PLoS genetics, Volume 4, Issue 11, p.e1000267 (2008)

Keywords:

2008, Basic Sciences Division, Center-Authored Paper, DNA Breaks, Double-Stranded, DNA, Fungal, Flow Cytometry Core Facility, Genomics Core Facility, MEIOSIS, Recombination, Genetic, Saccharomyces cerevisiae, Schizosaccharomyces, Schizosaccharomyces pombe Proteins, Shared Resources

Abstract:

The fission yeast Schizosaccharomyces pombe Rec12 protein, the homolog of Spo11 in other organisms, initiates meiotic recombination by creating DNA double-strand breaks (DSBs) and becoming covalently linked to the DNA ends of the break. This protein-DNA linkage has previously been detected only in mutants such as rad50S in which break repair is impeded and DSBs accumulate. In the budding yeast Saccharomyces cerevisiae, the DSB distribution in a rad50S mutant is markedly different from that in wild-type (RAD50) meiosis, and it was suggested that this might also be true for other organisms. Here, we show that we can detect Rec12-DNA linkages in Sc. pombe rad50(+) cells, which are proficient for DSB repair. In contrast to the results from Sa. cerevisiae, genome-wide microarray analysis of Rec12-DNA reveals indistinguishable meiotic DSB distributions in rad50(+) and rad50S strains of Sc. pombe.
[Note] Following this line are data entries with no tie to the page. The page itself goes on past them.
(** * gpt-pilot core: the command-line session driver and two agents

    A shallow embedding of

    - [core/cli/main.py]        ([run_project], [llm_api_check],
                                 [start_new_project], [run_pythagora_session],
                                 [async_main], [run_pythagora]),
    - [core/agents/code_monkey.py] ([CodeMonkey]),
    - [core/agents/architect.py]   ([Architect]),

    followed by the properties of the specification that concern them.

    The Python code is asynchronous but runs on one logical thread: every
    [await] is a point where the program hands control to a collaborator (the
    language model, the user interface, the process manager, the state manager)
    and resumes with its answer.  The embedding is therefore a state-and-
    exception monad over a [World] that holds the two project-state snapshots
    and the chronological log of every interaction with a collaborator.  The
    collaborators are not part of these three files; their answers come from an
    environment [Env] whose functions see the whole log so far, which makes
    them arbitrary deterministic, history-dependent respondents. *)

From Stdlib Require Import ZArith String Ascii List.
From stdpp Require Import base option list gmap strings.

Open Scope string_scope.

(** ** Python values used by the code *)

(** The exceptions the code can meet.  [KeyboardInterrupt] derives from
    [BaseException]; [UIClosedError], [APIError] and the built-in [KeyError],
    [TypeError] and [AttributeError] derive from [Exception].  [KeyError] is
    what a failed dictionary subscript raises, [TypeError] what iterating
    over [None] raises, [AttributeError] what a method call on [None] raises.
    [OtherException] stands for any further subclass of [Exception], and
    [OtherBaseException] for any further exception that is not one
    ([asyncio.CancelledError], [SystemExit], [GeneratorExit]): an
    [except Exception] clause does not catch these. *)
Inductive exn : Type :=
| KeyboardInterrupt
| UIClosedError
| APIError (message : string)
| KeyError (key : string)
| TypeError (message : string)
| AttributeError (message : string)
| OtherException (repr : string)
| OtherBaseException (repr : string).

(** [isinstance(e, Exception)] *)
Definition is_Exception (e : exn) : bool :=
  match e with
  | KeyboardInterrupt | OtherBaseException _ => false
  | _ => true
  end.

(** [str(e)] / [err.message], as used in messages. *)
Definition exn_str (e : exn) : string :=
  match e with
  | KeyboardInterrupt => "KeyboardInterrupt"
  | UIClosedError => "UIClosedError"
  | APIError m => m
  | KeyError k => k
  | TypeError m => m
  | AttributeError m => m
  | OtherException r => r
  | OtherBaseException r => r
  end.

(** Truthiness of a string and of an optional string ([None] and [""] are
    falsy). *)
Definition str_truthy (s : string) : bool :=
  match s with
  | EmptyString => false
  | String _ _ => true
  end.

Definition opt_str_truthy (o : option string) : bool :=
  match o with
  | None => false
  | Some s => str_truthy s
  end.

(** Truthiness of an optional boolean ([None] is falsy). *)
Definition opt_bool_truthy (o : option bool) : bool :=
  match o with
  | None => false
  | Some b => b
  end.

(** An optional string inside an f-string: [None] is formatted as the text
    [None]. *)
Definition format_str (o : option string) : string :=
  match o with
  | None => "None"
  | Some s => s
  end.

(** A Python [str] is kept as the bytes of its UTF-8 encoding: it consists of
    ASCII characters when every byte is below 128. *)
Definition is_ascii (s : string) : bool :=
  forallb (λ c, (nat_of_ascii c <? 128)%nat) (list_ascii_of_string s).

(** [str.lower()] on a string of ASCII characters: the letters [A]..[Z] are
    mapped to [a]..[z], every other character is kept.  (On other strings
    [str.lower()] follows the Unicode tables, see [str_lower] below.) *)
Definition ascii_lower (c : ascii) : ascii :=
  let n := nat_of_ascii c in
  if (65 <=? n)%nat && (n <=? 90)%nat then ascii_of_nat (n + 32) else c.

Fixpoint lower (s : string) : string :=
  match s with
  | EmptyString => EmptyString
  | String c rest => String (ascii_lower c) (lower rest)
  end.

(** [os.path.basename]: what follows the last ["/"]. *)
Fixpoint basename (p : string) : string :=
  match p with
  | EmptyString => EmptyString
  | String c rest =>
      if Ascii.eqb c "/" then basename rest
      else if bool_decide ("/" ∈ list_ascii_of_string rest)%char then basename rest
      else p
  end.

(** [sep.join(parts)] *)
Definition join (sep : string) (parts : list string) : string :=
  String.concat sep parts.

(** ** Data model *)

(** Values stored in a file's [meta] dictionary (JSON data). *)
Inductive MetaValue : Type :=
| MNone
| MBool (b : bool)
| MInt (z : Z)
| MStr (s : string)
| MList (l : list string).

(** Python truthiness of an optional dictionary entry, as in
    [file.meta.get("description")]. *)
Definition meta_truthy (v : option MetaValue) : bool :=
  match v with
  | None | Some MNone => false
  | Some (MBool b) => b
  | Some (MInt z) => negb (Z.eqb z 0)
  | Some (MStr s) => str_truthy s
  | Some (MList l) => match l with [] => false | _ => true end
  end.

(** A File Record.  [content] is [file.content.content]. *)
Module File.
Record t : Type := mk {
  path : string;
  content : string;
  meta : gmap string MetaValue;
}.
Definition set_meta (m : gmap string MetaValue) (f : t) : t :=
  {| path := path f; content := content f; meta := m |}.
End File.

(** Pydantic model [FileDescription]. *)
Module FileDescription.
Record t : Type := mk {
  summary : string;
  references : list string;
}.
End FileDescription.

(** Pydantic model [SystemDependency].  Every field is declared with
    [Field(None, ...)]: a reply of the model that leaves a field out still
    parses, and the field is then [None]. *)
Module SystemDependency.
Record t : Type := mk {
  name : option string;
  description : option string;
  test : option string;
  required_locally : option bool;
}.
End SystemDependency.

(** Pydantic model [PackageDependency]; its fields default to [None] too. *)
Module PackageDependency.
Record t : Type := mk {
  name : option string;
  description : option string;
}.
End PackageDependency.

(** [ProjectTemplateEnum] (declared in [core/templates/registry.py]); only its
    [.value] is read. *)
Module ProjectTemplateEnum.
Record t : Type := mk { value : string }.
End ProjectTemplateEnum.

(** Pydantic model [Architecture]; every field defaults to [None], the two
    lists included. *)
Module Architecture.
Record t : Type := mk {
  architecture : option string;
  system_dependencies : option (list SystemDependency.t);
  package_dependencies : option (list PackageDependency.t);
  template : option ProjectTemplateEnum.t;
}.
End Architecture.

(** A system dependency as stored in the specification: the dictionary
    [SystemDependency.model_dump()] produces, to which
    [check_system_dependencies] adds the key ["installed"] ([None] here means
    the key is absent). *)
Module SysDep.
Record t : Type := mk {
  name : option string;
  description : option string;
  test : option string;
  required_locally : option bool;
  installed : option bool;
}.
Definition set_installed (b : bool) (d : t) : t :=
  {| name := name d; description := description d; test := test d;
     required_locally := required_locally d; installed := Some b |}.
End SysDep.

(** A package dependency as stored in the specification. *)
Module PkgDep.
Record t : Type := mk {
  name : option string;
  description : option string;
}.
End PkgDep.

(** [d.model_dump()] *)
Definition model_dump_system (d : SystemDependency.t) : SysDep.t :=
  {| SysDep.name := SystemDependency.name d;
     SysDep.description := SystemDependency.description d;
     SysDep.test := SystemDependency.test d;
     SysDep.required_locally := SystemDependency.required_locally d;
     SysDep.installed := None |}.

Definition model_dump_package (d : PackageDependency.t) : PkgDep.t :=
  {| PkgDep.name := PackageDependency.name d;
     PkgDep.description := PackageDependency.description d |}.

(** The ["architecture"] entry of an element of [EXAMPLE_PROJECTS]. *)
Module ExampleArchitecture.
Record t : Type := mk {
  architecture : option string;
  system_dependencies : list SysDep.t;
  package_dependencies : list PkgDep.t;
  template : option string;
}.
End ExampleArchitecture.

(** [Specification] (declared in [core/db/models]): the fields the code reads
    and writes. *)
Module Specification.
Record t : Type := mk {
  description : string;
  architecture : option string;
  system_dependencies : list SysDep.t;
  package_dependencies : list PkgDep.t;
  template : option string;
  example_project : option string;
}.
End Specification.

(** An element of [current_state.iterations]. *)
Module Iteration.
Record t : Type := mk {
  user_feedback : option string;
  user_feedback_qa : option string;
  description : string;
}.
End Iteration.

(** [current_state.current_task] *)
Module Task.
Record t : Type := mk { instructions : string }.
End Task.

(** A project-state snapshot: the fields the code reads and writes. *)
Module ProjectState.
Record t : Type := mk {
  specification : Specification.t;
  files : list File.t;
  current_task : Task.t;
  iterations : list Iteration.t;
  action : string;
}.
Definition set_action (a : string) (s : t) : t :=
  {| specification := specification s; files := files s;
     current_task := current_task s; iterations := iterations s; action := a |}.
Definition set_specification (sp : Specification.t) (s : t) : t :=
  {| specification := sp; files := files s;
     current_task := current_task s; iterations := iterations s;
     action := action s |}.
Definition set_files (fs : list File.t) (s : t) : t :=
  {| specification := specification s; files := fs;
     current_task := current_task s; iterations := iterations s;
     action := action s |}.
End ProjectState.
These results confirm our earlier findings describing the occurrence of widely spaced DSBs primarily in large intergenic regions of DNA and demonstrate the relevance and usefulness of fission yeast studies employing rad50S. We propose that the differential behavior of rad50S strains reflects a major difference in DSB regulation between the two species--specifically, the requirement for the Rad50-containing complex for DSB formation in budding yeast but not in fission yeast. Use of rad50S and related mutations may be a useful method for DSB analysis in other species.